On Aug 26, 2012, at 7:32 PM, Phil Knight wrote:
Hello David
On 26 Aug 2012, 10:20 pm, DeltaDave wrote:
Look at your page with Safari and under the View menu select Zoom Text Only. Now use Cmd+ to increase the text size (do it a couple of times while watching the page) - this simulates what other visitors will see.
How many people do this sort of thing. When I do this it knocks everything out of whack. Is it something to worry about?
Nobody (well, very few people) do this. But what it simulates is the fact that different browsers and operating systems have different defaults for font sizes and line height. (And let’s not forget those with difficulty seeing, who may have tweaked their browser to show all the fonts much larger than normal.) Most modern browsers will zoom the entire page, graphics and all, when you enlarge the font size. But there are still older browsers that don’t. Anyway, the issue is that your page needs to gracefully put up with this abuse, and if you can stand up to a little text-only zooming, generally you can handle most anything that you might legitimately encounter.

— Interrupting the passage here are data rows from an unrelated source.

(** The formatter with arbitrary accumulators: what it has gathered so far
    is completed by what the remaining wrappers of [field] hold. *)
Lemma formatParameterDescription_acc (key : string) (field : ZodType) :
  forall (description : option string) (isOptional : bool)
         (defaultValue : option string),
    formatParameterDescription key field description isOptional defaultValue
    = "- " ++ key ++ " (" ++ getReadableTypeName (unwrapZodType field) ++ ")"
        ++ (if isOptional || Spec.seen_optional field
               || Spec.is_some (Spec.innermost_default field)
            then EmptyString else " *required*")
        ++ render_description
             (nullish_or description (Spec.first_description field))
        ++ render_default
             match Spec.innermost_default field with
             | Some dv => Some (Json.stringify dv)
             | None => defaultValue
             end.
Proof.
  induction field; intros dsc opt dflt;
    try (simpl; rewrite !nullish_or_none_r, !orb_false_r; reflexivity).
  - (* ZodOptional *)
    simpl. rewrite IHfield, nullish_or_assoc, !orb_true_r. reflexivity.
  - (* ZodDefault *)
    simpl. rewrite IHfield, nullish_or_assoc.
    destruct (Spec.innermost_default field); simpl;
      rewrite !orb_true_r; reflexivity.
Qed.

Lemma formatParameterDescription_field_line (key : string) (field : ZodType) :
  formatParameterDescription key field None false None
  = Spec.field_line key field.
Proof.
  rewrite formatParameterDescription_acc. unfold Spec.field_line, Spec.unwrap.
  assert (D : render_description
                (nullish_or None (Spec.first_description field))
              = match Spec.first_description field with
                | Some d => ": " ++ d
                | None => EmptyString
                end).
  { simpl. destruct (Spec.first_description field) as [d|] eqn:D; simpl;
      [| reflexivity].
    rewrite (first_description_truthy _ D). reflexivity. }
  assert (J : render_default
                match Spec.innermost_default field with
                | Some dv => Some (Json.stringify dv)
                | None => None
                end
              = match Spec.innermost_default field with
                | Some dv => " (default: " ++ Json.stringify dv ++ ")"
                | None => EmptyString
                end).
  { destruct (Spec.innermost_default field) as [dv|]; simpl; [| reflexivity].
    rewrite stringify_truthy. reflexivity. }
  rewrite D, J. reflexivity.
Qed.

On 26 Aug 2012, 10:20 pm, DeltaDave wrote:
Your page is constructed using Divs (CSS Layout) and as such each item on the page is independent of the others so an expanding text box can overlap a static image.

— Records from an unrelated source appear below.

(** * Rieger.h, namespace IO: the file access helpers

    A shallow embedding of the seven helpers of [namespace IO]
    ([Read], [ReadAllBytes], [ReadAllLines], [ReadBlock], [Write],
    [WriteAllBytes], [WriteAllLines]) over a model of the part of the C++
    standard library they call: [std::filesystem::exists] and
    [is_directory], [std::ifstream] and [std::ofstream].

    Scope of the model.
    - A file system is a finite map from paths to nodes.  A node is a
      directory or a regular file; a regular file carries its bytes and
      whether it may be opened for reading and for writing.
    - Streams are unbuffered views on the file system.  No translation is
      done in text mode (as on POSIX systems), so the [openmode] of a
      stream is recorded and has no effect on the bytes transferred.
    - The device never fails in the middle of a transfer and memory is
      unbounded: a [Vector] of any size can be allocated.  The casts
      between [size_t] and [std::streamsize] are the identity on the
      sizes a vector can have and are written [Z.of_N].

    The three functions of [namespace Color] are embedded as well.
    Integers are [Z] with the conversions written out; [f32] and [f64]
    values are the IEEE 754 binary32 and binary64 numbers of
    [SpecFloat], computed with round to nearest even, every operation
    in the precision of its C++ type. *)

From Stdlib Require Import ZArith NArith Lia.
From Stdlib Require Import Strings.Byte.
From Stdlib Require Import Floats.SpecFloat.
From stdpp Require Import gmap strings list.

Local Open Scope Z_scope.

(** ** Type aliases of the header *)

Abbreviation u8 := byte (only parsing).
Abbreviation str := (list byte) (only parsing).
Abbreviation u32 := N (only parsing).
Abbreviation size_t := N (only parsing).
Abbreviation streamsize := Z (only parsing).

(** [Option<T>] is [option T] and [kNone] is [None]. *)
Abbreviation kNone := None (only parsing).

(** A [std::filesystem::path], resolved: the components from the root
    down to the entry. *)
Abbreviation Path := (list string) (only parsing).

#[global] Instance byte_eq_dec : EqDecision byte := Byte.byte_eq_dec.

(** The character [std::getline] stops at and [std::endl] writes. *)
Definition newline : byte := x0a.

(** ** The file system *)

Inductive node : Type :=
| Directory (dwritable : bool)
| Regular (bytes : list byte) (readable writable : bool).

Abbreviation FS := (gmap (list string) node) (only parsing).

Module FileSystem.

(** [std::filesystem::exists]. *)
Definition exists_ (fs : FS) (p : Path) : bool :=
  match fs !! p with
  | Some _ => true
  | None => false
  end.

(** [std::filesystem::is_directory]. *)
Definition is_directory (fs : FS) (p : Path) : bool :=
  match fs !! p with
  | Some (Directory _) => true
  | _ => false
  end.

(** The directory an entry lives in. *)
Definition parent_path (p : Path) : Path := removelast p.

(** The size in bytes of the regular file at [p], if there is one. *)
Definition file_size (fs : FS) (p : Path) : option N :=
  match fs !! p with
  | Some (Regular bytes _ _) => Some (N.of_nat (length bytes))
  | _ => None
  end.

End FileSystem.

Inductive openmode : Type := text_mode | binary_mode.

(** ** std::ifstream *)

Record ifstream : Type := mk_ifstream {
  in_open : bool;          (* is_open() *)
  in_mode : openmode;
  in_bytes : list byte;    (* the bytes of the file the stream reads *)
  gpos : Z;                (* get position, a std::streamoff *)
  eofbit : bool;
  failbit : bool;
  last_gcount : Z          (* what gcount() returns *)
}.

Module Ifstream.

(** [std::ifstream file(filename, mode)].  The file opens when the
    path names a regular file that may be read; otherwise the stream
    is not open and [failbit] is set. *)
Definition open (fs : FS) (filename : Path) (mode : openmode) : ifstream :=
  match fs !! filename with
  | Some (Regular bytes true _) =>
      mk_ifstream true mode bytes 0 false false 0
  | _ => mk_ifstream false mode [] 0 false true 0
  end.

To avoid this try using the RPL action (Relative Page Layout) or you can construct your page using Table Layout which does not allow any 2 elements to occupy the same space on the page.
I have found the RPL action and will play around with tomorrow.
If I was to set the page up with Table Layout and someone enlarged the text, would the page in effect become a mess of items spread all over the page or do they just enlarge where they are and become difficult to read because the enlarged text is confined to a small area? I ask because when the site was setup originally I used RapidWeaver and trying this a few minutes ago resulted in exactly that happening. Never seen that before. Makes the site for lack of better words unreadable and unusable.
A table cell, unless it has been deliberately “frozen” with CSS to a particular dimension, will always expand to fit its contents if the contents are enlarged. Because a single table will always act as a monolithic structure, an expansion in one of the cells will push all other cells below that point down the page, allowing everything to show without overlaps. The only exception to this I can imagine is if you had drawn tables with the table tool while the page was in CSS Positioning mode. That would result in a number of DIV tags absolutely positioned on the page, each containing a table. The contents of each table would flex relative to their content, but because the parent DIVs were absolutely positioned, the DIVs might crash over one another.
If you start with a blank page, and you set the Layout button to Table Layout, anything you draw on the page will become a part of a master layout table. Any changes in the top of that table will push the rest of the table down to fit. It’s a more restrictive layout style (you can’t deliberately overlap two HTML items), but the result is 100% bulletproof in most browsers, regardless of font settings or zoom percentage.